Across all the lines of the following material, count those that include the word "bool" and give only the result.

------------------------------------------------

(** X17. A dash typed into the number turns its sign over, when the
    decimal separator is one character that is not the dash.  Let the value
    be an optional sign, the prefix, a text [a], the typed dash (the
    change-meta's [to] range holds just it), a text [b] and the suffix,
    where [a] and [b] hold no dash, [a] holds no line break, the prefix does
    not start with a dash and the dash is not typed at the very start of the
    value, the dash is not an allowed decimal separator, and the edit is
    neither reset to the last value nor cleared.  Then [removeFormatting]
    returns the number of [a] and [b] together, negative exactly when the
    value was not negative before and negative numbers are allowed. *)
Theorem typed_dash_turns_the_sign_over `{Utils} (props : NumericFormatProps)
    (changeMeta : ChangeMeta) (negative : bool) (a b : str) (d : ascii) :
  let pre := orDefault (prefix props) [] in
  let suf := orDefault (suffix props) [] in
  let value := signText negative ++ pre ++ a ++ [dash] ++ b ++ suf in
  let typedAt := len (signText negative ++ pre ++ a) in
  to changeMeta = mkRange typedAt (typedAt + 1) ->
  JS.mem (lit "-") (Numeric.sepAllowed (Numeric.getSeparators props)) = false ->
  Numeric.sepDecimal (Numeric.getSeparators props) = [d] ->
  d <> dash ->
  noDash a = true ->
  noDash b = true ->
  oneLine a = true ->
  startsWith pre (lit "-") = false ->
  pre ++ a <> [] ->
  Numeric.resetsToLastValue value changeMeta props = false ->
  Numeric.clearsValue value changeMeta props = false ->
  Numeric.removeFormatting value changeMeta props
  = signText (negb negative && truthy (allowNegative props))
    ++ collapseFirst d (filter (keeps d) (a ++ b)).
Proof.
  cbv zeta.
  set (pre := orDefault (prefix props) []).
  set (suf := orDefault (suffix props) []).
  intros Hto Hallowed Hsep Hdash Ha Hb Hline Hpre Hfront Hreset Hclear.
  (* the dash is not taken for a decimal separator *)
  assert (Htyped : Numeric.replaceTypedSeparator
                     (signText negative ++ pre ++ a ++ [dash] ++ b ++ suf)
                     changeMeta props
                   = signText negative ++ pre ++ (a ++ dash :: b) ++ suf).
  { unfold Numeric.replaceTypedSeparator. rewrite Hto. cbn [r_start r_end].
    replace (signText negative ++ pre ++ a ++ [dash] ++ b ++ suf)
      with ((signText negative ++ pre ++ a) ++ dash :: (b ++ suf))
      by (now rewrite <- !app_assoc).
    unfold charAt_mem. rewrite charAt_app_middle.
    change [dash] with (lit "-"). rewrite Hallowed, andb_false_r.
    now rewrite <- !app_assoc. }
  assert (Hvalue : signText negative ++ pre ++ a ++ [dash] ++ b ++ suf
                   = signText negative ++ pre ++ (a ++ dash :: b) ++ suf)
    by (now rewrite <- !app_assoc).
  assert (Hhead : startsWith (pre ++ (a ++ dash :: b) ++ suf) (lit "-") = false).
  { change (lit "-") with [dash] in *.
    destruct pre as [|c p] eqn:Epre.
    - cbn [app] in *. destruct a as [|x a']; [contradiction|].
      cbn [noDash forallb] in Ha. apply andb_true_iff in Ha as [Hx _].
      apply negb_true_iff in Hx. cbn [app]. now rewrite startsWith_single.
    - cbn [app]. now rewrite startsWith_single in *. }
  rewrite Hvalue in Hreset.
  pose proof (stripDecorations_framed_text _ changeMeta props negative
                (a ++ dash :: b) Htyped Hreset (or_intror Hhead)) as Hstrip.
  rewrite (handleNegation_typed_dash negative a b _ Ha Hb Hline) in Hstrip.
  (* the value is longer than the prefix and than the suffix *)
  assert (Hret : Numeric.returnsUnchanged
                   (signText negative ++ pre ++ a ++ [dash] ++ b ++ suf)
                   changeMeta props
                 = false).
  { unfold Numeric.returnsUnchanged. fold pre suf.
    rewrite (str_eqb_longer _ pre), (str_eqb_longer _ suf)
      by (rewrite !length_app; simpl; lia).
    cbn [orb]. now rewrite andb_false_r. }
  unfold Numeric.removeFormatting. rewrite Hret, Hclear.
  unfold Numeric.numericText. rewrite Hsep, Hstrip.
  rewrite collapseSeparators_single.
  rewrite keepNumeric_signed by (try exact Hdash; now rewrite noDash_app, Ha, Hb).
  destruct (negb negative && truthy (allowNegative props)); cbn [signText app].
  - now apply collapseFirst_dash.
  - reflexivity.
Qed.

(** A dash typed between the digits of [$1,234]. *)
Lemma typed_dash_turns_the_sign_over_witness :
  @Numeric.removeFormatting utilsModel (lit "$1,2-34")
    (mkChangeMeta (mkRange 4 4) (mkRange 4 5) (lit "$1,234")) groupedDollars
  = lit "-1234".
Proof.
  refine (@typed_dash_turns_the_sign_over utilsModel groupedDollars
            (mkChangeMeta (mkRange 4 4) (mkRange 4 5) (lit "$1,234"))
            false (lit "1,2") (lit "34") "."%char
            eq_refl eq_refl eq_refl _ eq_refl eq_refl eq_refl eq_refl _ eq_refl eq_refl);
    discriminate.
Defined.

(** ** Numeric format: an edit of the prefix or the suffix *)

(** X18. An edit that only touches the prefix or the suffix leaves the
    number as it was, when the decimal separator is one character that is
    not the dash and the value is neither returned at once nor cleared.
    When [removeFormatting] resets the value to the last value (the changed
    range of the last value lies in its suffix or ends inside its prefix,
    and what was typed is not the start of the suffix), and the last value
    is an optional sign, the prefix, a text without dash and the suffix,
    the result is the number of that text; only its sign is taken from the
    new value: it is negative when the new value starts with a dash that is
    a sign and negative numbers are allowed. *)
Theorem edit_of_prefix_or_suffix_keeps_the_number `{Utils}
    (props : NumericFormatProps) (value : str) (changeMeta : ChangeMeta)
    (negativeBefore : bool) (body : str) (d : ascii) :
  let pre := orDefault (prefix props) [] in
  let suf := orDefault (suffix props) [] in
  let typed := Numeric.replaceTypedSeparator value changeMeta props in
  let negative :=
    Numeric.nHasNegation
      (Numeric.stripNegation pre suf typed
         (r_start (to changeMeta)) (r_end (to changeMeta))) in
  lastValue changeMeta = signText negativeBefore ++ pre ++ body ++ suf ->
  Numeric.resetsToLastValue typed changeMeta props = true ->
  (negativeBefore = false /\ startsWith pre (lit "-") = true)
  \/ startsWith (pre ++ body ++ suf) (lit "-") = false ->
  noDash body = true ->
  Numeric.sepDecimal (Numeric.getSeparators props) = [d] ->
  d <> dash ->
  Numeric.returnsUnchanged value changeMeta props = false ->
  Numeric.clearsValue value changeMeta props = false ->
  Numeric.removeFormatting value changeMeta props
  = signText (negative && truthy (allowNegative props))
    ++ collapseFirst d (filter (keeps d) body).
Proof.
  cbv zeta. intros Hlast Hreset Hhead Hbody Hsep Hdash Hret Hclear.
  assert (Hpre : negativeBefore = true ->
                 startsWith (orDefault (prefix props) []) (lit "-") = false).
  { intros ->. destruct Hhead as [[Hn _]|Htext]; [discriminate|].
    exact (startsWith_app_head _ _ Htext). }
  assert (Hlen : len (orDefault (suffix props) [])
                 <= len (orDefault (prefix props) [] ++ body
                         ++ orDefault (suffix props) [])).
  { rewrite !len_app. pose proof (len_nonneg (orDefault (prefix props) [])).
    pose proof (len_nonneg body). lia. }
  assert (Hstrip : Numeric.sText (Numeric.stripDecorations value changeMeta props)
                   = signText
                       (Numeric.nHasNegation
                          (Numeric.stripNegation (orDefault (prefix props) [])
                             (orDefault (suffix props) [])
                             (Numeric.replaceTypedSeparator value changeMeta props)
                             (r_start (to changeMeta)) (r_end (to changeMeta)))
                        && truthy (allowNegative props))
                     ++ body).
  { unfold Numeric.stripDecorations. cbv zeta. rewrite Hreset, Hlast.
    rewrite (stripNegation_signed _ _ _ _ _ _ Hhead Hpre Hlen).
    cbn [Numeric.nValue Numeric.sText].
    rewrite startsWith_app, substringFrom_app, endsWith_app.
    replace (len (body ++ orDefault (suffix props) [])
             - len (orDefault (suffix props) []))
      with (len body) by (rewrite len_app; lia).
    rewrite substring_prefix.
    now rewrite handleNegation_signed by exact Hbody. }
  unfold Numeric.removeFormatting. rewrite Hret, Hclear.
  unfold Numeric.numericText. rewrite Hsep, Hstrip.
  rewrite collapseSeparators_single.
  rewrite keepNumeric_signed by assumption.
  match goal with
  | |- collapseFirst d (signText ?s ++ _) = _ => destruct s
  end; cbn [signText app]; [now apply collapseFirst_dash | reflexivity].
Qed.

------------------------------------------------

▶ _WRITTEN SOLUTION_: 2